TASK DESCRIPTION:
Return exactly and only these lines: the first of the listing through the one containing "rd_rewritten : rewritten g b b';".

====================

(** A superblock of a filesystem whose metadata names [meta], given the UUID
    [u].  The incompat word changes in one bit, which says whether the two
    differ; [sb_meta_uuid] holds [meta] where they do, and where they do not it
    is cleared if it was in use and left alone if it was not. *)
Record renamed (g : Geo) (u meta b b' : buf) : Prop := {
  rd_kept : kept (UUID_FIELDS ++ REWRITTEN) b b';
  rd_rewritten : rewritten g b b';
  rd_uuid : slice b' off.UUID (off.UUID + 16) = Ok u;
  rd_meta : exists inc inc', be32 b off.FEATURES_INCOMPAT = Ok inc /\
    be32 b' off.FEATURES_INCOMPAT = Ok inc' /\
    (forall i, 0 <= i -> Z.testbit inc' i =
       if i =? 2 then negb (bool_decide (u = meta)) else Z.testbit inc i) /\
    slice b' off.META_UUID (off.META_UUID + 16) =
      if bool_decide (u = meta)
      then if Z.testbit inc 2 then Ok (zeroes 16) else slice b off.META_UUID (off.META_UUID + 16)
      else Ok meta;
}.

Definition update_block (g : Geo) (f : buf -> result buf) (b : buf) : result buf :=
  b ← f b; sb_to_disk g b.

Section Update.
Variables (g : Geo) (b uuid meta fname : buf).
Hypothesis Hs : (264 <= Z.to_nat (geo_sectsize g) <= Z.to_nat (geo_blocksize g))%nat.
Hypothesis S : sb_ok g b uuid meta fname.

(** The stores of the operation, those of [sb_to_disk], the stamp. *)
Definition off_disk (ss : list store) : bool :=
  forallb (fun on => match find_store (fst on) (snd on) ss with Untouched => true | _ => false end)
    [(off.UQUOTINO, 8); (off.GQUOTINO, 8); (off.PQUOTINO, 8); (off.FEATURES2, 4)]%nat.

Lemma update_sealed f ss1 : f b = run_stores ss1 b -> Forall (store_in (length b)) ss1 ->
  off_disk ss1 = true ->
  exists uq gq pq f2 b', update_block g f b = Ok b' /\ disk_reads b uq gq pq f2 /\
    sealed (Z.to_nat (geo_sectsize g)) off.CRC (ss1 ++ disk_stores uq gq pq f2) b b'.
Proof.
  intros Hf H1 Hd. destruct (run_stores_in _ _ H1) as [E L].
  pose proof (so_length _ _ _ _ _ S) as Lb.
  destruct (disk_reads_exist b ltac:(lia)) as (uq & gq & pq & f2 & R).
  assert (disk_reads (patches ss1 b) uq gq pq f2) as R'.
  { unfold disk_reads. unfold off_disk in Hd. cbn [forallb fst snd] in Hd.
    rewrite !be64_patches, be32_patches; try done;
      repeat case_match; done. }
  destruct (sb_to_disk_sealed g (patches ss1 b) uq gq pq f2) as (b' & E' & Se); [rewrite L; lia | done |].
  exists uq, gq, pq, f2, b'. split; [|split; [done | by apply sealed_app]].
  unfold update_block. rewrite Hf, E. exact E'.
Qed.

Lemma disk_covered uq gq pq f2 fields : REWRITTEN ⊆ fields ->
  forallb (covered fields) (disk_stores uq gq pq f2) = true.
Proof.
  intros Hf. apply forallb_forall. intros s Hin.
  assert (covered REWRITTEN s = true) as Hc.
  { revert s Hin. apply forallb_forall. unfold disk_stores, quota_store.
    by destruct (uq =? 0), (gq =? 0), (pq =? 0). }
  unfold covered in *. apply existsb_exists in Hc as (x & Hx & Hb). apply existsb_exists.
  exists x. split; [|done]. apply list_elem_of_In, Hf, list_elem_of_In, Hx.
Qed.

(** What [sb_to_disk] adds reads back. *)
Lemma find_store_app o n ss1 ss2 : find_store o n (ss1 ++ ss2) =
  match find_store o n ss2 with Untouched => find_store o n ss1 | r => r end.
Proof.
  induction ss1 as [|s ss1 IH]; cbn [app find_store]; [by destruct (find_store o n ss2)|].
  rewrite IH. by destruct (find_store o n ss2).
Qed.

Lemma be32_u32 x o v : be32 x o = Ok v -> 0 <= v < 2 ^ 32.
Proof.
  unfold be32. destruct (slice x o (o + 4)) as [l| | |] eqn:E; [|done..]. intros [= <-].
  pose proof (of_be_bytes_range l) as R. apply slice_length in E. by replace (length l) with 4%nat in R by lia.
Qed.

Lemma sealed_rewritten ss1 uq gq pq f2 b' : off_disk ss1 = true -> disk_reads b uq gq pq f2 ->
  sealed (Z.to_nat (geo_sectsize g)) off.CRC (ss1 ++ disk_stores uq gq pq f2) b b' -> rewritten g b b'.
Proof.
  intros Hd (Q1 & Q2 & Q3 & Q4) Se. unfold off_disk in Hd. cbn [forallb fst snd] in Hd.
  split; [|exists f2; split; [done|]|apply (sealed_verify _ _ _ _ _ Se)].
  - assert (forall o q, be64 b o = Ok q -> clear_of off.CRC o 8 = true ->
      find_store o 8 (ss1 ++ disk_stores uq gq pq f2) =
        (if q =? 0 then Stored (to_be_bytes 8 NULL64) else Untouched) ->
      exists q, be64 b o = Ok q /\ be64 b' o = Ok (if q =? 0 then 2 ^ 64 - 1 else q)) as Hq.
    { intros o q Eq Hc Hf. exists q. split; [done|]. destruct (q =? 0).
      - by rewrite (sealed_be64 Se o NULL64 Hc Hf).
      - unfold be64 in *. by rewrite (sealed_untouched Se o 8 Hc Hf). }
    repeat apply Forall_cons_2; [eapply Hq; [done | done |].. | constructor];
      rewrite find_store_app; unfold disk_stores, quota_store;
      destruct (uq =? 0), (gq =? 0), (pq =? 0); cbn; repeat case_match; done.
  - rewrite (sealed_be32 Se off.BAD_FEATURES2 f2); [by rewrite u32_id by by eapply be32_u32 | done |].
    rewrite find_store_app. unfold disk_stores, quota_store. by destruct (uq =? 0), (gq =? 0), (pq =? 0).
Qed.

(** ** The label *)

Lemma update_label fname' : length fname' = LABEL_MAX ->
  exists b', update_block g (put_fname fname') b = Ok b' /\ sb_ok g b' uuid meta fname' /\
    relabelled g fname' b b'.
Proof.
  intros Hl. pose proof (so_length _ _ _ _ _ S) as Lb.
  assert (Forall (store_in (length b)) (label_stores fname')) as Hin.
  { constructor; [|constructor]. split; [cbn; lia | done]. }
  destruct (update_sealed (put_fname fname') (label_stores fname')) as (uq & gq & pq & f2 & b' & E & Rd & Se);
    [apply put_fname_stores | done | done |].
  assert (kept (LABEL_FIELDS ++ REWRITTEN) b b') as K.
  { apply (sealed_kept _ _ _ _ _ Se); [|set_solver]. rewrite forallb_app. apply andb_true_intro.
    split; [done|]. apply disk_covered. set_solver. }
  assert (slice b' off.FNAME (off.FNAME + LABEL_MAX) = Ok fname') as Ef.
  { change LABEL_MAX with 12%nat. apply (sealed_bytes Se); [done|].
    unfold disk_stores, quota_store. by destruct (uq =? 0), (gq =? 0), (pq =? 0). }
  exists b'. split_and!; [done | | split; [done | by eapply sealed_rewritten; [|done|exact Se] | done]].
  destruct S as [S1 S2 S3 S4 S5 S6 (inc & I1 & I2 & I3 & I4 & I5)].
  split; read_kept K; try done.
  - by rewrite (proj1 K).
  - apply (sealed_verify _ _ _ _ _ Se).
  - exists inc. read_kept K. done.
Qed.

(** ** The UUID *)

Lemma uuid_stores_in inc same old u : length old = 16%nat -> length u = 16%nat ->
  Forall (store_in (length b)) (uuid_stores inc same old u).
Proof.
  intros Ho Hu. pose proof (so_length _ _ _ _ _ S) as Lb.
  apply (stores_in 264); [|lia|]; unfold uuid_stores;
    destruct (has_meta_uuid inc), same; cbn [negb andb]; repeat constructor; done.
Qed.

(** What the rewritten block says of its UUIDs. *)
Lemma uuid_read inc same u uq gq pq f2 b' : 0 <= inc < 2 ^ 32 ->
  length uuid = 16%nat -> length u = 16%nat ->
  sealed (Z.to_nat (geo_sectsize g)) off.CRC
    (uuid_stores inc same uuid u ++ disk_stores uq gq pq f2) b b' ->
  slice b' off.UUID (off.UUID + 16) = Ok u /\
  be32 b' off.FEATURES_INCOMPAT = Ok (new_incompat inc same) /\
  slice b' off.META_UUID (off.META_UUID + 16) =
    (if Bool.eqb (has_meta_uuid inc) same
     then if same then Ok (zeroes 16) else Ok uuid
     else slice b off.META_UUID (off.META_UUID + 16)).
Proof.
  intros Hi Lu Hu Se.
  assert (0 <= set_meta inc < 2 ^ 32 /\ 0 <= clear_meta inc < 2 ^ 32) as [R1 R2].
  { split; [apply lor_u32 | apply land_u32]; try lia; by vm_compute. }
  unfold disk_stores, quota_store, uuid_stores in Se. unfold new_incompat.
  destruct (has_meta_uuid inc), same, (uq =? 0), (gq =? 0), (pq =? 0); cbn [negb andb app Bool.eqb] in *;
    (split; [by apply (sealed_bytes Se)|]);
    (split; [read_sealed Se; by rewrite u32_id|]);
    solve [by apply (sealed_bytes Se) | by apply (sealed_untouched Se)].
Qed.

Lemma update_uuid u : length u = 16%nat ->
  exists b', update_block g (do_uuid meta u) b = Ok b' /\ sb_ok g b' u meta fname /\
    renamed g u meta b b'.
Proof.
  intros Hu. destruct S as [S1 S2 S3 S4 S5 S6 (inc & I1 & I2 & I3 & I4 & I5)].
  assert (length uuid = 16%nat) as Lu by (apply slice_length in S4; exact S4).
  set (same := bool_decide (u = meta)).
  assert (off_disk (uuid_stores inc same uuid u) = true) as Hd.
  { unfold uuid_stores. by destruct (has_meta_uuid inc), same. }
  destruct (update_sealed (do_uuid meta u) (uuid_stores inc same uuid u))
    as (uq & gq & pq & f2 & b' & E & Rd & Se); [by apply do_uuid_stores | by apply uuid_stores_in | done |].
  assert (kept (UUID_FIELDS ++ REWRITTEN) b b') as K.
  { apply (sealed_kept _ _ _ _ _ Se); [|set_solver]. rewrite forallb_app. apply andb_true_intro.
    split; [|apply disk_covered; set_solver].
    unfold uuid_stores. by destruct (has_meta_uuid inc), same. }
  destruct (uuid_read inc same u uq gq pq f2 b' I2 Lu Hu Se) as (R1 & R2 & R3).
  destruct (new_incompat_ok inc same I2 I3 I4) as (N1 & N2 & N3 & N4).
  exists b'. split_and!; [done | |].
  - split; read_kept K; try done.
    + by rewrite (proj1 K).
    + apply (sealed_verify _ _ _ _ _ Se).
    + exists (new_incompat inc same). split_and!; try done; try lia. rewrite N2, R3.
      destruct same eqn:Es; cbn [negb]; [by apply bool_decide_eq_true in Es|].
      destruct (has_meta_uuid inc); cbn [Bool.eqb]; [done | by rewrite I5].
  - split; [done | by eapply sealed_rewritten; [exact Hd | done | exact Se] | done |].
    exists inc, (new_incompat inc same). split_and!; [done | done | intros i Hi; by apply new_incompat_bits |].
    rewrite R3, <- has_meta_testbit. fold same. destruct (has_meta_uuid inc), same; cbn [Bool.eqb]; try done.
    by rewrite I5.
Qed.
End Update.

(** The incompat word of a renamed superblock. *)
Lemma renamed_incompat g u meta b b' inc : renamed g u meta b b' ->
  be32 b' off.FEATURES_INCOMPAT = Ok inc -> has_meta_uuid inc = negb (bool_decide (u = meta)).
Proof.
  intros [_ _ _ (i0 & i1 & _ & E & B & _)]. rewrite E. intros [= <-].
  by rewrite has_meta_testbit, B.
Qed.

(** * The geometry a superblock gives *)

Definition with_incompat (g : Geo) (inc : Z) : Geo :=
  mkGeo (geo_blocksize g) (geo_blocklog g) (geo_sectsize g) (geo_agblocks g) (geo_agcount g)
    (geo_dblocks g) (geo_agblklog g) (geo_inodesize g) (geo_inopblog g) (geo_logstart g)
    (geo_logblocks g) (geo_logsectsize g) (geo_logsunit g) (geo_ro_compat g) inc.

(** The administrator's operations change nothing of it but the incompat
    word. *)
Lemma Geo_parse_kept g b b' inc : kept ADMIN_FIELDS b b' -> Geo_parse b = Ok g ->
  be32 b' off.FEATURES_INCOMPAT = Ok inc -> Geo_parse b' = Ok (with_incompat g inc).
Proof.
  intros K Hp Hi. unfold Geo_parse, Geo_fields in *. rewrite Hi. read_kept K.
  inv_ok. repeat match goal with H : _ = Ok _ |- _ => rewrite H; clear H end.
  cbn [mbind result_bind].
  match goal with H : negb (_ =? MAGIC) = false |- _ => rewrite H end.
  cbn [bail_if mbind result_bind].
  match goal with H : negb (Z.land _ _ =? 5) = false |- _ => rewrite H end.
  cbn [bail_if mbind result_bind].
  match goal with H : negb (Geo_ok ?x) = false |- context [Geo_ok ?y] =>
    change (Geo_ok y) with (Geo_ok x); rewrite H end.
  done.
Qed.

====================

OUTPUT FOR THIS EXERCISE:
(** A superblock of a filesystem whose metadata names [meta], given the UUID
    [u].  The incompat word changes in one bit, which says whether the two
    differ; [sb_meta_uuid] holds [meta] where they do, and where they do not it
    is cleared if it was in use and left alone if it was not. *)
Record renamed (g : Geo) (u meta b b' : buf) : Prop := {
  rd_kept : kept (UUID_FIELDS ++ REWRITTEN) b b';
  rd_rewritten : rewritten g b b';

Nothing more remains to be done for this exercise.